**TASK TO CARRY OUT**
The required output is the exact run of lines below that opens at the line with "assert (Hscreen : Piano_Roll.cursor_screen_x" and closes at the line with "change (Piano_Roll.xposition r') with T.".

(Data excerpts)
* * * * *

(** C2, as the code has it.  In continuous follow mode, highlighting a new
    tick scrolls to the cursor, not to where the cursor would be centred: the
    horizontal scroll position becomes the cursor's offset
    [(tick / ticks_per_step * ticks_per_step) * tick_width], clamped between 0
    and [scroll_x_max()].  For a tick other than -1, in a roll whose timeline
    is where the scroll position puts it, the cursor is then painted at
    [x() + WHITE_KEY_WIDTH] plus the offset less the new scroll position:
    at the left edge of the note area as long as the offset lies between 0
    and [scroll_x_max()], and to the right of that edge, by what the offset
    exceeds it, once the offset is past [scroll_x_max()]. *)
Theorem continuous_follow_scrolls_to_cursor (r : Piano_Roll.t) (tk : Z) :
  Piano_Roll._following r = true ->
  Piano_Roll._continuous r = true ->
  Piano_Roll._tick r <> tk ->
  exists r',
    Piano_Roll.highlight_tick tk r = Some r'
    /\ Piano_Roll._tick r' = tk
    /\ Piano_Roll.cursor_x_pos r'
       = ((tk / Piano_Roll.ticks_per_step r * Piano_Roll.ticks_per_step r)
          * tick_width)%int
    /\ Piano_Roll.xposition r'
       = Z.min (Z.max (Piano_Roll.cursor_x_pos r') 0) (Piano_Roll.scroll_x_max r)
    /\ Piano_Roll.scroll_x_max r' = Piano_Roll.scroll_x_max r
    /\ Piano_Roll.x r' = Piano_Roll.x r
    /\ Piano_Roll.w r' = Piano_Roll.w r
    /\ (tk <> -1 -> timeline_scrolled r ->
        timeline_scrolled r'
        /\ Piano_Roll.cursor_screen_x r'
           = (Piano_Roll.x r + WHITE_KEY_WIDTH
              + (Piano_Roll.cursor_x_pos r' - Piano_Roll.xposition r'))%int
        /\ (0 <= Piano_Roll.cursor_x_pos r' <= Piano_Roll.scroll_x_max r ->
            Piano_Roll.xposition r' = Piano_Roll.cursor_x_pos r'
            /\ Piano_Roll.cursor_screen_x r'
               = (Piano_Roll.x r + WHITE_KEY_WIDTH)%int)
        /\ (0 <= Piano_Roll.scroll_x_max r < Piano_Roll.cursor_x_pos r' ->
            Piano_Roll.xposition r' = Piano_Roll.scroll_x_max r
            /\ Piano_Roll.cursor_screen_x r'
               = (Piano_Roll.x r + WHITE_KEY_WIDTH
                  + (Piano_Roll.cursor_x_pos r'
                     - Piano_Roll.scroll_x_max r))%int)).
Proof.
  intros Hfollowing Hcontinuous Hnew.
  destruct (highlight_tick_new tk r Hnew) as (tl & -> & Htx & _ & Hw & _).
  eexists. split; [reflexivity |].
  unfold Piano_Roll.focus_cursor. cbn [Piano_Roll._following
    Piano_Roll._continuous Piano_Roll.with_timeline Piano_Roll.with_scroll
    Piano_Roll.with_tick].
  rewrite Hfollowing, Hcontinuous. cbn [andb orb].
  set (r1 := Piano_Roll.with_timeline tl (Piano_Roll.with_tick tk r)).
  assert (Htarget : Piano_Roll.focus_target false r1
                    = Z.min (Z.max (Piano_Roll.cursor_x_pos r1) 0)
                        (Piano_Roll.scroll_x_max r)).
  { unfold Piano_Roll.focus_target, Piano_Roll.scroll_x_max. subst r1. cbn.
    rewrite Hw. reflexivity. }
  assert (Hxpos : Piano_Roll.xposition
                    (Piano_Roll.sticky_keys
                       (Piano_Roll.scroll_to (Piano_Roll.focus_target false r1)
                          (Piano_Roll.yposition r1) r1))
                  = Piano_Roll.focus_target false r1) by reflexivity.
  assert (Hcx : Piano_Roll.cursor_x_pos
                  (Piano_Roll.sticky_keys
                     (Piano_Roll.scroll_to (Piano_Roll.focus_target false r1)
                        (Piano_Roll.yposition r1) r1))
                = Piano_Roll.cursor_x_pos r1) by reflexivity.
  rewrite Hxpos, Hcx, Htarget.
  split; [reflexivity |]. split; [reflexivity |]. split; [reflexivity |].
  split; [unfold Piano_Roll.scroll_x_max; subst r1; cbn; rewrite Hw;
          reflexivity |].
  split; [reflexivity |]. split; [reflexivity |].
  intros Htk Hscrolled.
  set (T := Z.min (Z.max (Piano_Roll.cursor_x_pos r1) 0)
              (Piano_Roll.scroll_x_max r)) in *.
  set (r' := Piano_Roll.sticky_keys
               (Piano_Roll.scroll_to T (Piano_Roll.yposition r1) r1)).
  assert (Htlx : Piano_Timeline.x (Piano_Roll._piano_timeline r')
                 = (Piano_Timeline.x (Piano_Roll._piano_timeline r)
                    + (Piano_Roll.xposition r - T))%int).
  { rewrite <- Htx. reflexivity. }
  assert (Hct : Piano_Roll.cursor_tick r'
                = (tk / Piano_Roll.ticks_per_step r
                   * Piano_Roll.ticks_per_step r)%int).
  { unfold Piano_Roll.cursor_tick.
    change (Piano_Roll._tick r') with tk.
    change (Piano_Roll._following r') with (Piano_Roll._following r).
    change (Piano_Roll.ticks_per_step r') with (Piano_Roll.ticks_per_step r).
    rewrite Hfollowing. destruct (Z.eqb_spec tk (-1)) as [Heq | _];
      [contradiction | reflexivity]. }
  assert (Hcx1 : Piano_Roll.cursor_x_pos r1
                 = ((tk / Piano_Roll.ticks_per_step r
                     * Piano_Roll.ticks_per_step r) * tick_width)%int)
    by reflexivity.
  unfold timeline_scrolled in *.
  assert (Hscreen : Piano_Roll.cursor_screen_x r'
                    = (Piano_Roll.x r + WHITE_KEY_WIDTH
                       + (Piano_Roll.cursor_x_pos r1 - T))%int).
  { unfold Piano_Roll.cursor_screen_x. rewrite Htlx, Hct, Hcx1, Hscrolled.
    generalize ((tk / Piano_Roll.ticks_per_step r
                 * Piano_Roll.ticks_per_step r) * tick_width)%int.
    intros c. generalize (Piano_Roll.x r) (Piano_Roll.xposition r) T.
    intros a b T'. unfold int_add, int_sub, wrap32, WHITE_KEY_WIDTH.
    Z.div_mod_to_equations. lia. }
  split.
  { rewrite Htlx, Hscrolled.
    change (Piano_Roll.x r') with (Piano_Roll.x r).
    change (Piano_Roll.xposition r') with T.
    generalize (Piano_Roll.x r) (Piano_Roll.xposition r) T.
    intros a b T'. unfold int_add, int_sub, wrap32.
    Z.div_mod_to_equations. lia. }
  split; [exact Hscreen |].
  split.
  - intros Hin.
    assert (HT : T = Piano_Roll.cursor_x_pos r1) by (subst T; lia).
    split; [exact HT |].
    rewrite Hscreen, HT.
    generalize (Piano_Roll.x r) (Piano_Roll.cursor_x_pos r1).
    intros a c. unfold int_add, int_sub, wrap32, WHITE_KEY_WIDTH.
    Z.div_mod_to_equations. lia.
  - intros Hout.
    assert (HT : T = Piano_Roll.scroll_x_max r) by (subst T; lia).
    split; [exact HT |].
    rewrite Hscreen, HT. reflexivity.
Qed.

(** The example roll follows in continuous mode and has no tick yet. *)
Lemma example_following_mode :
  Piano_Roll._following example_following = true
  /\ Piano_Roll._continuous example_following = true
  /\ Piano_Roll._tick example_following = -1.
Proof. vm_compute. repeat split. Qed.

Lemma example_following_bounds :
  Piano_Roll.ticks_per_step example_following = 12
  /\ Piano_Roll.scroll_x_max example_following = 9120.
Proof. vm_compute. split; reflexivity. Qed.

Lemma example_following_origin :
  Piano_Roll.x example_following = 0
  /\ Piano_Roll.xposition example_following = 0
  /\ Piano_Timeline.x (Piano_Roll._piano_timeline example_following) = 0.
Proof. vm_compute. repeat split. Qed.

Lemma example_following_tick_1200 :
  option_map cursor_readout (Piano_Roll.highlight_tick 1200 example_following)
  = Some (3600, 150, 400).
Proof. vm_compute. reflexivity. Qed.

(** In the example: at tick 1200 the viewport starts at the cursor, which is
    painted at the left edge of the note area, x = 150; at tick 3060, near
    the end of the song, the viewport stops at the largest position 9120 and
    the cursor is painted 60 pixels further right, at x = 210. *)
Lemma continuous_follow_scrolls_to_cursor_witness :
  (exists r',
     Piano_Roll.highlight_tick 1200 example_following = Some r'
     /\ Piano_Roll.xposition r' = 3600
     /\ Piano_Roll.cursor_screen_x r' = 150)
  /\ (exists r',
        Piano_Roll.highlight_tick 3060 example_following = Some r'
        /\ Piano_Roll.xposition r' = 9120
        /\ Piano_Roll.cursor_screen_x r' = 210).
Proof.
  destruct example_following_mode as (Hf & Hc & Ht).
  destruct example_following_bounds as (Htps & Hmax).
  destruct example_following_origin as (Hx0 & Hxp0 & Htl0).
  assert (Hscrolled : timeline_scrolled example_following).
  { unfold timeline_scrolled. rewrite Hx0, Hxp0, Htl0. reflexivity. }
  split.
  - destruct (continuous_follow_scrolls_to_cursor example_following 1200 Hf Hc)
      as (r' & Hr' & _ & Hcursor & Hx & _ & _ & _ & Hscreen).
    { rewrite Ht. discriminate. }
    exists r'. split; [exact Hr' |].
    rewrite Htps in Hcursor.
    change ((1200 / 12 * 12) * tick_width)%int with 3600 in Hcursor.
    destruct (Hscreen ltac:(discriminate) Hscrolled) as (_ & _ & Hin & _).
    rewrite Hcursor, Hmax in Hin.
    destruct (Hin ltac:(lia)) as (Hxpos & Hsx).
    split; [exact Hxpos |]. rewrite Hsx, Hx0. reflexivity.
  - destruct (continuous_follow_scrolls_to_cursor example_following 3060 Hf Hc)
      as (r' & Hr' & _ & Hcursor & Hx & _ & _ & _ & Hscreen).
    { rewrite Ht. discriminate. }
    exists r'. split; [exact Hr' |].
    rewrite Htps in Hcursor.
    change ((3060 / 12 * 12) * tick_width)%int with 9180 in Hcursor.
    destruct (Hscreen ltac:(discriminate) Hscrolled) as (_ & _ & _ & Hout).
    rewrite Hcursor, Hmax in Hout.
    destruct (Hout ltac:(lia)) as (Hxpos & Hsx).
    split; [exact Hxpos |]. rewrite Hsx, Hx0. reflexivity.
Defined.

* * * * *

**ANSWER TO THIS EXERCISE**
  assert (Hscreen : Piano_Roll.cursor_screen_x r'
                    = (Piano_Roll.x r + WHITE_KEY_WIDTH
                       + (Piano_Roll.cursor_x_pos r1 - T))%int).
  { unfold Piano_Roll.cursor_screen_x. rewrite Htlx, Hct, Hcx1, Hscrolled.
    generalize ((tk / Piano_Roll.ticks_per_step r
                 * Piano_Roll.ticks_per_step r) * tick_width)%int.
    intros c. generalize (Piano_Roll.x r) (Piano_Roll.xposition r) T.
    intros a b T'. unfold int_add, int_sub, wrap32, WHITE_KEY_WIDTH.
    Z.div_mod_to_equations. lia. }
  split.
  { rewrite Htlx, Hscrolled.
    change (Piano_Roll.x r') with (Piano_Roll.x r).
    change (Piano_Roll.xposition r') with T.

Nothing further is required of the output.